Each line below should be reproduced without any alteration.

■ ■ ■ ■ ■ ■ ■

(** The same when the call is the last statement of the function. *)
Lemma send_line_last fmt f ds args out buf buf_res sz tmo w :
  cstr fmt = Some f -> parse_fmt f = Some ds -> format ds args = Some out ->
  NUL ∉ out -> (length out < length buf)%nat -> (Z.to_nat sz <= length buf_res)%nat ->
  let cl := Call out sz tmo in
  let r := respond (dev w) cl in
  ('(buf', _) ← lift (snprintf buf (length buf) fmt args);
   wisol_sigfox__serial_sync buf' buf_res sz tmo) w
  = Some (stored r.1 buf_res, World r.2 (calls w ++ [cl])).
Proof.
  intros Hf Hp Hout Hnul Hlen Hsz cl r.
  assert (Hv : vformat f args = Some out) by (unfold vformat; by rewrite Hp).
  rewrite (M_bind_eq _ _ w _ w)
    by (by rewrite (snprintf_fits _ _ _ _ _ _ Hf Hv) by lia).
  cbv beta iota.
  by rewrite (serial_sync_Some _ _ _ _ _ _ (cstr_app _ _ Hnul) Hsz).
Qed.

(** One exchange: the format is fetched from the command table, the line
    is built and sent. *)
Lemma exchange {A} c args out buf buf_res sz tmo (k : list ascii -> M T A) w :
  format (cmd_syntax c) args = Some out -> NUL ∉ out ->
  (length out < length buf)%nat -> (Z.to_nat sz <= length buf_res)%nat ->
  let cl := Call out sz tmo in
  let r := respond (dev w) cl in
  (fmt ← lift (command c);
   '(buf', _) ← lift (snprintf buf (length buf) fmt args);
   buf_res' ← wisol_sigfox__serial_sync buf' buf_res sz tmo;
   k buf_res') w
  = k (stored r.1 buf_res) (World r.2 (calls w ++ [cl])).
Proof.
  intros Hout Hnul Hlen Hsz. destruct (command_syntax c) as (fmt & f & Hc & Hf & Hp).
  rewrite (M_bind_eq _ _ w fmt w) by (by rewrite Hc).
  by apply (send_line fmt f (cmd_syntax c)).
Qed.
(** C28. When the answer has only two characters before its terminator,
    the second field is read from the six characters that follow the
    terminator: whatever the array held there before the answer. *)
Theorem freq_str_to_fl_stale j (a b : ascii) ds rest :
  a <> NUL -> b <> NUL -> length ds = 6%nat -> Forall (fun d => isdigit d = true) ds ->
  exists i1, atoi [a; b; NUL; NUL] = Some i1 /\
    wisol_sigfox__freq_str_to_fl j ([a; b; NUL] ++ ds ++ rest) =
      Some (freq_of_ints i1 (dec_value ds)).
Proof.
  intros Ha Hb Hl Hds.
  destruct (atoi_total [a; b; NUL; NUL]) as [i1 Hi1];
    [rewrite !elem_of_cons; auto | simpl; lia |].
  exists i1. split; [done|].
  rewrite (freq_str_to_fl_fields j _ [a; b; NUL] ds).
  - change ([a; b; NUL] ++ [NUL]) with [a; b; NUL; NUL]. rewrite Hi1.
    cbn [mbind option_bind]. by rewrite atoi_field by (done || lia).
  - cbn [app strncpy_src]. rewrite !decide_False by done.
    rewrite decide_True by done. reflexivity.
  - cbn [app drop]. rewrite drop_0.
    rewrite strncpy_src_take; rewrite ?take_app_length' by lia;
      [done | len | by apply digits_no_NUL].
Qed.

End fields.

Lemma freq_str_to_fl_total_witness :
  exists i1 i2, wisol_sigfox__freq_str_to_fl (fun _ => "x"%char) (chars "ERROR: ???") =
    Some (freq_of_ints i1 i2).
Proof.
  refine (freq_str_to_fl_total (fun _ => "x"%char) (chars "ERROR: ???") _). simpl. lia.
Defined.

Lemma freq_str_to_fl_digits_witness :
  wisol_sigfox__freq_str_to_fl (fun _ => "x"%char) (chars "868130000" ++ [NUL]) =
    Some (freq_of_ints 868 130000).
Proof.
  refine (freq_str_to_fl_digits (fun _ => "x"%char) (chars "868130000") [NUL] _ _);
    [reflexivity | by repeat constructor].
Defined.

Lemma freq_str_to_fl_stale_witness :
  exists i1, atoi (chars "OK" ++ [NUL; NUL]) = Some i1 /\
    wisol_sigfox__freq_str_to_fl (fun _ => "x"%char)
      (chars "OK" ++ [NUL] ++ chars "123456" ++ [NUL]) = Some (freq_of_ints i1 123456).
Proof.
  refine (freq_str_to_fl_stale (fun _ => "x"%char) "O"%char "K"%char (chars "123456") [NUL]
    _ _ _ _); [done | done | reflexivity | by repeat constructor].
Defined.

■ ■ ■ ■ ■ ■ ■

RESPONSE TO THIS TASK:
(** The same when the call is the last statement of the function. *)
Lemma send_line_last fmt f ds args out buf buf_res sz tmo w :
  cstr fmt = Some f -> parse_fmt f = Some ds -> format ds args = Some out ->
  NUL ∉ out -> (length out < length buf)%nat -> (Z.to_nat sz <= length buf_res)%nat ->
  let cl := Call out sz tmo in
  let r := respond (dev w) cl in
  ('(buf', _) ← lift (snprintf buf (length buf) fmt args);
   wisol_sigfox__serial_sync buf' buf_res sz tmo) w
  = Some (stored r.1 buf_res, World r.2 (calls w ++ [cl])).
Proof.
  intros Hf Hp Hout Hnul Hlen Hsz cl r.
  assert (Hv : vformat f args = Some out) by (unfold vformat; by rewrite Hp).
  rewrite (M_bind_eq _ _ w _ w)
    by (by rewrite (snprintf_fits _ _ _ _ _ _ Hf Hv) by lia).
  cbv beta iota.
  by rewrite (serial_sync_Some _ _ _ _ _ _ (cstr_app _ _ Hnul) Hsz).
Qed.

(** One exchange: the format is fetched from the command table, the line
    is built and sent. *)
Lemma exchange {A} c args out buf buf_res sz tmo (k : list ascii -> M T A) w :
  format (cmd_syntax c) args = Some out -> NUL ∉ out ->
  (length out < length buf)%nat -> (Z.to_nat sz <= length buf_res)%nat ->
  let cl := Call out sz tmo in
  let r := respond (dev w) cl in
  (fmt ← lift (command c);
   '(buf', _) ← lift (snprintf buf (length buf) fmt args);
   buf_res' ← wisol_sigfox__serial_sync buf' buf_res sz tmo;
   k buf_res') w
  = k (stored r.1 buf_res) (World r.2 (calls w ++ [cl])).
Proof.
  intros Hout Hnul Hlen Hsz. destruct (command_syntax c) as (fmt & f & Hc & Hf & Hp).
  rewrite (M_bind_eq _ _ w fmt w) by (by rewrite Hc).
  by apply (send_line fmt f (cmd_syntax c)).
Qed.
(** C28. When the answer has only two characters before its terminator,
    the second field is read from the six characters that follow the
    terminator: whatever the array held there before the answer. *)
Theorem freq_str_to_fl_stale j (a b : ascii) ds rest :
  a <> NUL -> b <> NUL -> length ds = 6%nat -> Forall (fun d => isdigit d = true) ds ->
  exists i1, atoi [a; b; NUL; NUL] = Some i1 /\
    wisol_sigfox__freq_str_to_fl j ([a; b; NUL] ++ ds ++ rest) =
      Some (freq_of_ints i1 (dec_value ds)).
Proof.
  intros Ha Hb Hl Hds.
  destruct (atoi_total [a; b; NUL; NUL]) as [i1 Hi1];
    [rewrite !elem_of_cons; auto | simpl; lia |].
  exists i1. split; [done|].
  rewrite (freq_str_to_fl_fields j _ [a; b; NUL] ds).
  - change ([a; b; NUL] ++ [NUL]) with [a; b; NUL; NUL]. rewrite Hi1.
    cbn [mbind option_bind]. by rewrite atoi_field by (done || lia).
  - cbn [app strncpy_src]. rewrite !decide_False by done.
    rewrite decide_True by done. reflexivity.
  - cbn [app drop]. rewrite drop_0.
    rewrite strncpy_src_take; rewrite ?take_app_length' by lia;
      [done | len | by apply digits_no_NUL].
Qed.

End fields.

Lemma freq_str_to_fl_total_witness :
  exists i1 i2, wisol_sigfox__freq_str_to_fl (fun _ => "x"%char) (chars "ERROR: ???") =
    Some (freq_of_ints i1 i2).
Proof.
  refine (freq_str_to_fl_total (fun _ => "x"%char) (chars "ERROR: ???") _). simpl. lia.
Defined.

Lemma freq_str_to_fl_digits_witness :
  wisol_sigfox__freq_str_to_fl (fun _ => "x"%char) (chars "868130000" ++ [NUL]) =
    Some (freq_of_ints 868 130000).
Proof.
  refine (freq_str_to_fl_digits (fun _ => "x"%char) (chars "868130000") [NUL] _ _);
    [reflexivity | by repeat constructor].
Defined.

Lemma freq_str_to_fl_stale_witness :
  exists i1, atoi (chars "OK" ++ [NUL; NUL]) = Some i1 /\
    wisol_sigfox__freq_str_to_fl (fun _ => "x"%char)
      (chars "OK" ++ [NUL] ++ chars "123456" ++ [NUL]) = Some (freq_of_ints i1 123456).
Proof.
  refine (freq_str_to_fl_stale (fun _ => "x"%char) "O"%char "K"%char (chars "123456") [NUL]
    _ _ _ _); [done | done | reflexivity | by repeat constructor].
Defined.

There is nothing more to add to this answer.